_INFORMATION PROVIDED_.

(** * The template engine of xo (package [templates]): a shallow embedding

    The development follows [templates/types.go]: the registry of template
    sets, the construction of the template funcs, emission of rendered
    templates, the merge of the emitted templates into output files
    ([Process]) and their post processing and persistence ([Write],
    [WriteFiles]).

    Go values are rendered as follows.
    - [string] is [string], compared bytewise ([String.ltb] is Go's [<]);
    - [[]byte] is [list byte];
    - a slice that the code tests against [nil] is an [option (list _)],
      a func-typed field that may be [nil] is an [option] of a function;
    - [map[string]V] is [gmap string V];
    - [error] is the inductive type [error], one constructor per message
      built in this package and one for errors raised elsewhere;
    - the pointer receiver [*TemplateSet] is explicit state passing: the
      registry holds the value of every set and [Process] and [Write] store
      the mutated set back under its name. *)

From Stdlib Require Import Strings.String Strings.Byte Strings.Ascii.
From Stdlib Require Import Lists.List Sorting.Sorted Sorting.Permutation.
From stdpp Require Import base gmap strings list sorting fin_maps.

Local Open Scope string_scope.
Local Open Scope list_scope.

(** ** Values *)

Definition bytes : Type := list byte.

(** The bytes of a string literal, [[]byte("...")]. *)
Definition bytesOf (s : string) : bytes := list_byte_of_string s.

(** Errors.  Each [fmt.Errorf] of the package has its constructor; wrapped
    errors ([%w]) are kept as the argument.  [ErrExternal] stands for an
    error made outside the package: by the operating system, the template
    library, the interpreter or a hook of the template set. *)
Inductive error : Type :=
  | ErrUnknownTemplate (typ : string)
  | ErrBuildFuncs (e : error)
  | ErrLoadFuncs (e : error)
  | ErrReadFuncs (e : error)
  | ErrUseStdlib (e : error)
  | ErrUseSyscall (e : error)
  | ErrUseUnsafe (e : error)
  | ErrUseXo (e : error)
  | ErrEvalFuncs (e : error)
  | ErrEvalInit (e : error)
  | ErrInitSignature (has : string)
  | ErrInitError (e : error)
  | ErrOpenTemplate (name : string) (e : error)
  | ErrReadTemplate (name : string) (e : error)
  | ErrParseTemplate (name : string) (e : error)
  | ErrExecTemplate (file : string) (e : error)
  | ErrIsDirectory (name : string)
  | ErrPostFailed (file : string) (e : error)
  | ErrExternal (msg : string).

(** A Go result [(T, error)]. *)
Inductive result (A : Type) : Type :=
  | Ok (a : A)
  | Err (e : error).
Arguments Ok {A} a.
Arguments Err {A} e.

_ASSIGNMENT_.
Set down exactly the lines from the opening line of the material through the line in which "(** The bytes" occurs, both included, and no other lines.

_YOUR SOLUTION_.
(** * The template engine of xo (package [templates]): a shallow embedding

    The development follows [templates/types.go]: the registry of template
    sets, the construction of the template funcs, emission of rendered
    templates, the merge of the emitted templates into output files
    ([Process]) and their post processing and persistence ([Write],
    [WriteFiles]).

    Go values are rendered as follows.
    - [string] is [string], compared bytewise ([String.ltb] is Go's [<]);
    - [[]byte] is [list byte];
    - a slice that the code tests against [nil] is an [option (list _)],
      a func-typed field that may be [nil] is an [option] of a function;
    - [map[string]V] is [gmap string V];
    - [error] is the inductive type [error], one constructor per message
      built in this package and one for errors raised elsewhere;
    - the pointer receiver [*TemplateSet] is explicit state passing: the
      registry holds the value of every set and [Process] and [Write] store
      the mutated set back under its name. *)

From Stdlib Require Import Strings.String Strings.Byte Strings.Ascii.
From Stdlib Require Import Lists.List Sorting.Sorted Sorting.Permutation.
From stdpp Require Import base gmap strings list sorting fin_maps.

Local Open Scope string_scope.
Local Open Scope list_scope.

(** ** Values *)

Definition bytes : Type := list byte.

(** The bytes of a string literal, [[]byte("...")]. *)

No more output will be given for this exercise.